Vine copula mixture models and clustering for non-Gaussian data
This work provides a method for improved clustering accuracy for researchers and practitioners working with complex, non-Gaussian multivariate data.
This paper proposes a novel vine copula mixture model to address the limitations of existing finite mixture models in handling asymmetric tail dependencies and non-elliptical clusters. The authors develop a new model-based clustering algorithm and demonstrate significant gains in clustering accuracy in simulations, particularly with asymmetric tail dependencies or non-Gaussian margins.

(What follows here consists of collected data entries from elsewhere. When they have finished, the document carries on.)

(** * kuyruk: task dispatch, lifecycle signals and result retrieval

    A shallow embedding of [kuyruk/task.py] and [kuyruk/result.py].

    Python values are a small inductive type, dictionaries are [gmap]s,
    exceptions are carried by an outcome type, and everything the code does
    to the outside world (signal deliveries, the alarm, the transport, the
    logger) is appended to a trace held in an explicit world state. *)

From stdpp Require Import gmap strings list fin_maps.

Set Warnings "-register-all".
Local Open Scope string_scope.
Local Open Scope Z_scope.
Local Open Scope list_scope.

(** ** Python values *)

Inductive Value : Type :=
| VNone
| VBool (b : bool)
| VInt (z : Z)
| VStr (s : string)
| VTuple (l : list Value)
| VList (l : list Value)
| VDict (d : gmap string Value)
| VObj (cls_ : string) (attrs : gmap string Value).

(** Truth value testing, as [if x:] does it.  An instance is true unless
    its class defines [__nonzero__] or, failing that, [__len__]: in the
    attributes of an object these two entries stand for what the methods
    return. *)
Definition truthy (v : Value) : bool :=
  match v with
  | VNone => false
  | VBool b => b
  | VInt z => negb (z =? 0)
  | VStr s => negb (String.eqb s EmptyString)
  | VTuple l | VList l => match l with [] => false | _ => true end
  | VDict d => match map_to_list d with [] => false | _ => true end
  | VObj _ attrs =>
      match attrs !! "__nonzero__" with
      | Some (VBool b) => b
      | Some (VInt z) => negb (z =? 0)
      | Some _ => true
      | None =>
          match attrs !! "__len__" with
          | Some (VInt n) => negb (n =? 0)
          | _ => true
          end
      end
  end.

(** ** Exceptions *)

Inductive ExcClass : Type :=
| Exception_            (* the builtin [Exception] itself *)
| AttributeError
| IndexError
| KeyError
| TypeError
| ValueError
| OverflowError
| Timeout               (* kuyruk.exceptions.Timeout *)
| ResultTimeout         (* kuyruk.exceptions.ResultTimeout *)
| RemoteException       (* kuyruk.exceptions.RemoteException *)
| socket_timeout        (* socket.timeout, a subclass of socket.error *)
| socket_error          (* socket.error *)
| KeyboardInterrupt
| SystemExit
| UserError (name : string)        (* any other subclass of Exception *)
| UserBaseError (name : string).   (* any other class outside Exception *)

Record Exn : Type := mkExn { exc_class : ExcClass; exc_args : list Value }.

(** Modelled from the spec: [kuyruk/exceptions.py] is not among the sources.
    The spec has the deadline condition reported through the [failure]
    event, which only an [except Exception] clause can do, so [Timeout]
    (like [ResultTimeout] and [RemoteException]) derives from [Exception].
    [KeyboardInterrupt] and [SystemExit] derive from [BaseException] only. *)
Definition is_Exception (e : Exn) : bool :=
  match exc_class e with
  | KeyboardInterrupt | SystemExit | UserBaseError _ => false
  | _ => true
  end.

(** [e.errno] of an [EnvironmentError]: the first of exactly two
    constructor arguments, otherwise [None]. *)
Definition errno_of (e : Exn) : option Z :=
  match exc_args e with
  | [VInt n; _] => Some n
  | _ => None
  end.

(** [errno.EINTR] (its value on Linux). *)
Definition EINTR : Z := 4.

Inductive Outcome (A : Type) : Type :=
| Ok (a : A)
| Raise (e : Exn).
Arguments Ok {A} a.
Arguments Raise {A} e.

(** [v[key]] for a string key. *)
Definition getitem (v : Value) (key : string) : Outcome Value :=
  match v with
  | VDict d =>
      match d !! key with
      | Some x => Ok x
      | None => Raise (mkExn KeyError [VStr key])
      end
  | _ => Raise (mkExn TypeError [])
  end.

(** [type(v).__name__]; an integer beyond [sys.maxint] (here that of a
    64-bit build) is a [long], and an object is an instance of a new-style
    class. *)
Definition type_name (v : Value) : string :=
  match v with
  | VNone => "NoneType"
  | VBool _ => "bool"
  | VInt z =>
      if (-9223372036854775808 <=? z) && (z <=? 9223372036854775807)
      then "int" else "long"
  | VStr _ => "str"
  | VTuple _ => "tuple"
  | VList _ => "list"
  | VDict _ => "dict"
  | VObj c _ => c
  end.

(** The [AttributeError] of a missing attribute. *)
Definition no_attribute (v : Value) (attr : string) : Exn :=
  mkExn AttributeError
    [VStr ("'" +:+ type_name v +:+ "' object has no attribute '" +:+ attr +:+ "'")].

(** [v.attr]: the attributes of an object are those of its map. *)
Definition getattr (v : Value) (attr : string) : Outcome Value :=
  match v with
  | VObj _ attrs =>
      match attrs !! attr with
      | Some x => Ok x
      | None => Raise (no_attribute v attr)
      end
  | _ => Raise (no_attribute v attr)
  end.

(** ** The data model of task.py *)

Record PyClass : Type := { __name__ : string }.

(** [kuyruk.config], as far as a task reads it. *)
Record Kuyruk : Type := {
  kuyruk_name : string;
  EAGER : bool;
  MAX_TASK_RUN_TIME : option Z
}.

(** What one run of a wrapped function does when nothing interrupts it:
    how many seconds it needs and how it ends. *)
Record BodyRun : Type := { needs : Z; ends : Outcome Value }.

Record Function : Type := {
  f_name : string;                  (* f.__name__ *)
  f_module : string;                (* f.__module__ *)
  f_body : list Value -> gmap string Value -> BodyRun
}.
(** A successful match splits the text it consumed into one chunk per
    item of the pattern. *)
Lemma match_here_chunks (p : pattern) : forall s pos caps e gs,
  match_here p s pos caps = Some (e, gs) ->
  exists chunks s',
    s = concat chunks ++ s'
    /\ Forall2 Spec.group_shape p chunks
    /\ e = (pos + List.length (concat chunks))%nat
    /\ gs = rev caps ++ Spec.captured p chunks.
Proof.
  induction p as [|it p IH]; intros s pos caps e gs H.
  - injection H as <- <-. exists [], s. simpl.
    rewrite Nat.add_0_r, app_nil_r. repeat split. constructor.
  - assert (Hstep : forall taken s1,
               Spec.group_shape it taken ->
               match_here p s1 (pos + List.length taken)%nat
                 (if i_capture it then taken :: caps else caps) = Some (e, gs) ->
               exists chunks s',
                 taken ++ s1 = concat chunks ++ s'
                 /\ Forall2 Spec.group_shape (it :: p) chunks
                 /\ e = (pos + List.length (concat chunks))%nat
                 /\ gs = rev caps ++ Spec.captured (it :: p) chunks).
    { intros taken s1 Hshape Hm.
      destruct (IH _ _ _ _ _ Hm) as [chunks [s' [-> [Hg [-> ->]]]]].
      exists (taken :: chunks), s'. simpl.
      rewrite length_app, Nat.add_assoc, <- app_assoc.
      repeat split; [constructor; assumption|].
      destruct (i_capture it); [|reflexivity].
      simpl. rewrite <- app_assoc. reflexivity. }
    cbn [match_here] in H.
    destruct (i_quant it) eqn:Eq.
    + apply exactly_inv in H.
      destruct H as [taken [s1 [-> [Hf [Hl Hk]]]]].
      apply Hstep; [|exact Hk]. split; [exact Hf | rewrite Eq; exact Hl].
    + apply exactly_inv in H.
      destruct H as [taken [s1 [-> [Hf [Hl Hk]]]]].
      apply Hstep; [|exact Hk]. split; [exact Hf | rewrite Eq; exact Hl].
    + destruct s as [|c s]; [discriminate|].
      destruct (cls_matches (i_cls it) c) eqn:Ec; [|discriminate].
      apply greedy_inv in H.
      destruct H as [taken [s1 [-> [Hf Hk]]]].
      apply (Hstep (c :: taken) s1).
      * split; [constructor; assumption | rewrite Eq; simpl; lia].
      * simpl in Hk |- *. rewrite Nat.add_succ_r. exact Hk.
    + apply greedy_inv in H.
      destruct H as [taken [s1 [-> [Hf Hk]]]].
      apply Hstep; [|exact Hk]. split; [exact Hf | rewrite Eq; exact I].
    + apply lazy_inv in H.
      destruct H as [taken [s1 [-> [Hf Hk]]]].
      apply Hstep; [|exact Hk]. split; [exact Hf | rewrite Eq; exact I].
Qed.

Lemma finditer_from_parsed (p : pattern) (m : match_obj) :
  forall s pos skip,
    In m (finditer_from p s pos skip) ->
    exists before chunks after,
      s = before ++ concat chunks ++ after
      /\ Forall2 Spec.group_shape p chunks
      /\ m_start m = (pos + List.length before)%nat
      /\ m_end m = (m_start m + List.length (concat chunks))%nat
      /\ m_groups m = Spec.captured p chunks.
Proof.
  induction s as [|c s IH]; intros pos skip Hin; simpl in Hin; [contradiction|].
  assert (Hshift : forall skip',
             In m (finditer_from p s (S pos) skip') ->
             exists before chunks after,
               c :: s = before ++ concat chunks ++ after
               /\ Forall2 Spec.group_shape p chunks
               /\ m_start m = (pos + List.length before)%nat
               /\ m_end m = (m_start m + List.length (concat chunks))%nat
               /\ m_groups m = Spec.captured p chunks).
  { intros skip' H. destruct (IH _ _ H)
      as [before [chunks [after [-> [Hg [Hs [He Hc]]]]]]].
    exists (c :: before), chunks, after. simpl.
    rewrite Nat.add_succ_r. auto. }
  destruct skip as [|skip]; [|apply (Hshift _ Hin)].
  destruct (match_here p (c :: s) pos []) as [[e gs]|] eqn:Em;
    [|apply (Hshift _ Hin)].
  destruct Hin as [<- | Hin]; [|apply (Hshift _ Hin)].
  apply match_here_chunks in Em.
  destruct Em as [chunks [s' [Hs [Hg [-> ->]]]]].
  exists [], chunks, s'. simpl. rewrite Nat.add_0_r. auto.
Qed.

Lemma finditer_parsed (p : pattern) (text : str) (m : match_obj) :
  In m (finditer p text) -> Spec.parsed_as p text m.
Proof.
  intros H. apply finditer_from_parsed in H.
  destruct H as [before [chunks [after [-> [Hg [Hs [He Hc]]]]]]].
  exists before, chunks, after. simpl in Hs. rewrite He, Hs. auto.
Qed.

(** A pattern with a [(\d+)] group only matches text that holds a digit. *)
Lemma digits_chunk (p : pattern) (chunks : list str) :
  Forall2 Spec.group_shape p chunks -> In digits1 p ->
  exists c, In c (concat chunks) /\ isdigit c = true.
Proof.
  induction 1 as [|it chunk p chunks Hs Hrest IH]; intros Hin; [contradiction|].
  destruct Hin as [-> | Hin].
  - destruct Hs as [Hf Hl]. simpl in Hl.
    destruct chunk as [|c chunk]; [simpl in Hl; lia|].
    inversion Hf; subst. exists c. split; [left; reflexivity | assumption].
  - destruct (IH Hin) as [c [Hc Hd]]. exists c. split; [|exact Hd].
    simpl. apply in_or_app. right. exact Hc.
Qed.

End MatchChunks.

(** ** What the extractors find *)

Section Found.
(** X12: what [normalize_inline_separators] returns when it is not asked
    for capitals, with the dash it writes by default or with none, is not
    empty, neither starts nor ends with a blank, a comma, a dash or a
    slash, has its white space made of single blanks and has no en dash
    and no em dash left. *)
Theorem inline_separators_shape (v : pyval) (sep : option pystr) (s : pystr) :
  sep = None \/ sep = Some [32; Permits.DASH; 32] ->
  Permits.normalize_inline_separators v sep false = Some s ->
  s <> []
  /\ ends_free (mem_cp [32; Permits.COMMA; Permits.DASH; Permits.SLASH]) s
  /\ blanks_only s /\ no_double_blank s
  /\ forallb no_long_dash s = true.
Proof.
  intros Hsep. unfold Permits.normalize_inline_separators.
  destruct (Permits.clean_text v) as [[|c t]|]; try discriminate.
  set (t1 := str_replace [8212] [Permits.DASH] (str_replace [8211] [Permits.DASH] (c :: t))).
  assert (H1 : forallb no_long_dash t1 = true).
  { assert (A : forallb (fun c => negb (cp_eqb 8211 c))
                  (str_replace [8211] [Permits.DASH] (c :: t)) = true)
      by (apply str_replace_gone; reflexivity).
    assert (B : forallb (fun c => negb (cp_eqb 8211 c)) t1 = true)
      by (apply str_replace_forallb; [reflexivity|exact A]).
    assert (C : forallb (fun c => negb (cp_eqb 8212 c)) t1 = true)
      by (apply str_replace_gone; reflexivity).
    apply forallb_forall. intros d Hd. rewrite forallb_forall in B, C.
    specialize (B d Hd). specialize (C d Hd). unfold no_long_dash. cbn [mem_cp existsb].
    rewrite orb_false_r. apply negb_true_iff in B, C. apply negb_true_iff.
    rewrite (N.eqb_sym d 8211 : cp_eqb d 8211 = cp_eqb 8211 d), B.
    rewrite (N.eqb_sym d 8212 : cp_eqb d 8212 = cp_eqb 8212 d), C. reflexivity. }
  clearbody t1.
  match goal with
  | |- match str_strip_chars ?cs (sub ?p ?r ?u) with _ => _ end = _ -> _ =>
      assert (Hu : forallb no_long_dash u = true);
      [ apply sub_forallb; [reflexivity|];
        destruct Hsep as [-> | ->]; (apply sub_forallb; [reflexivity|]);
        repeat (apply sub_forallb; [reflexivity|]); exact H1
      | set (t5 := sub p r u);
        assert (H5 : single CSpace 32 t5 = true) by (apply sub_plus_single; reflexivity);
        assert (D5 : forallb no_long_dash t5 = true)
          by (apply sub_forallb; [reflexivity|exact Hu]);
        clearbody t5;
        pose proof (strip_by_trimmed (mem_cp cs) t5) as Ht;
        pose proof (single_strip_by CSpace 32 (mem_cp cs) t5 H5) as Hs;
        pose proof (forallb_strip_by no_long_dash (mem_cp cs) t5 D5) as Hd;
        change (strip_by (mem_cp cs) t5) with (str_strip_chars cs t5) in Ht, Hs, Hd;
        destruct (str_strip_chars cs t5) as [|d w]; [discriminate|] ]
  end.
  intro H. injection H as <-.
  split; [discriminate|]. split; [apply trimmed_ends, Ht|].
  split; [apply single_blanks_only, Hs|]. split; [apply single_no_double_blank, Hs|exact Hd].
Qed.
(** The output file and a matched name that is a symbolic link to it. *)
Definition linked_sample : linked_directory :=
  [(lit "allCrudManagers.txt", Own (File []));
   (lit "selfCrudManager.java", Symlink (lit "allCrudManagers.txt"))].

(** * Properties *)

(** ** Lists *)

Lemma list_length_ind {A : Type} (P : list A -> Prop) :
  (forall l, (forall l', (length l' < length l)%nat -> P l') -> P l) ->
  forall l, P l.
Proof.
  intros step l.
  enough (H : forall n l', (length l' < n)%nat -> P l')
    by (apply step; intros l' Hl; exact (H _ _ Hl)).
  induction n as [|n IHn]; intros l' Hl; [lia|].
  apply step. intros l'' Hl''. apply IHn. lia.
Qed.

Lemma subseq_nil_l {A : Type} (b : list A) : subseq [] b.
Proof. induction b; constructor; assumption. Qed.

Lemma subseq_refl {A : Type} (a : list A) : subseq a a.
Proof. induction a; constructor; assumption. Qed.

Lemma subseq_length {A : Type} (a b : list A) :
  subseq a b -> (length a <= length b)%nat.
Proof. induction 1; simpl; lia. Qed.

(** ** Booleans of [N] comparisons as propositions *)

Ltac to_prop :=
  repeat match goal with
  | H : negb _ = true |- _ => apply negb_true_iff in H
  | H : negb _ = false |- _ => apply negb_false_iff in H
  | H : (_ && _) = true |- _ => apply andb_true_iff in H; destruct H
  | H : (_ || _) = false |- _ => apply orb_false_iff in H; destruct H
  | H : (if ?c then _ else _) = _ |- _ => destruct c eqn:?
  | H : (_ <? _) = true |- _ => apply N.ltb_lt in H
  | H : (_ <? _) = false |- _ => apply N.ltb_ge in H
  | H : (_ <=? _) = true |- _ => apply N.leb_le in H
  | H : (_ <=? _) = false |- _ => apply N.leb_gt in H
  | H : (_ =? _) = true |- _ => apply N.eqb_eq in H
  | H : (_ =? _) = false |- _ => apply N.eqb_neq in H
  | H : (_ && _) = false |- _ => apply andb_false_iff in H; destruct H
  | H : (_ || _) = true |- _ => apply orb_true_iff in H; destruct H
  end.

(** ** UTF-8 *)

Module Utf8Facts.
Import Utf8.
Lemma summary_events_budgeted (items : list (str * str)) :
  summary_events items = budgeted_events items.
Proof.
  unfold summary_events, budgeted_events. apply flat_map_ext. intros it.
  unfold summary_call, budgeted_call, max_chars_for.
  rewrite nonempty_strip_blank. destruct (blank (snd it)); reflexivity.
Qed.

Lemma filter_none (A : Type) (f : A -> bool) (l : list A) :
  Forall (fun x => f x = false) l -> filter f l = [].
Proof.
  induction 1 as [|x l Hx _ IH]; [reflexivity |].
  simpl. rewrite Hx. exact IH.
Qed.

The majority of finite mixture models suffer from not allowing asymmetric tail dependencies within components and not capturing non-elliptical clusters in clustering applications. Since vine copulas are very flexible in capturing these types of dependencies, we propose a novel vine copula mixture model for continuous data. We discuss the model selection and parameter estimation problems and further formulate a new model-based clustering algorithm. The use of vine copulas in clustering allows for a range of shapes and dependency structures for the clusters. Our simulation experiments illustrate a significant gain in clustering accuracy when notably asymmetric tail dependencies or/and non-Gaussian margins within the components exist. The analysis of real data sets accompanies the proposed method. We show that the model-based clustering algorithm with vine copula mixture models outperforms the other model-based clustering techniques, especially for the non-Gaussian multivariate data.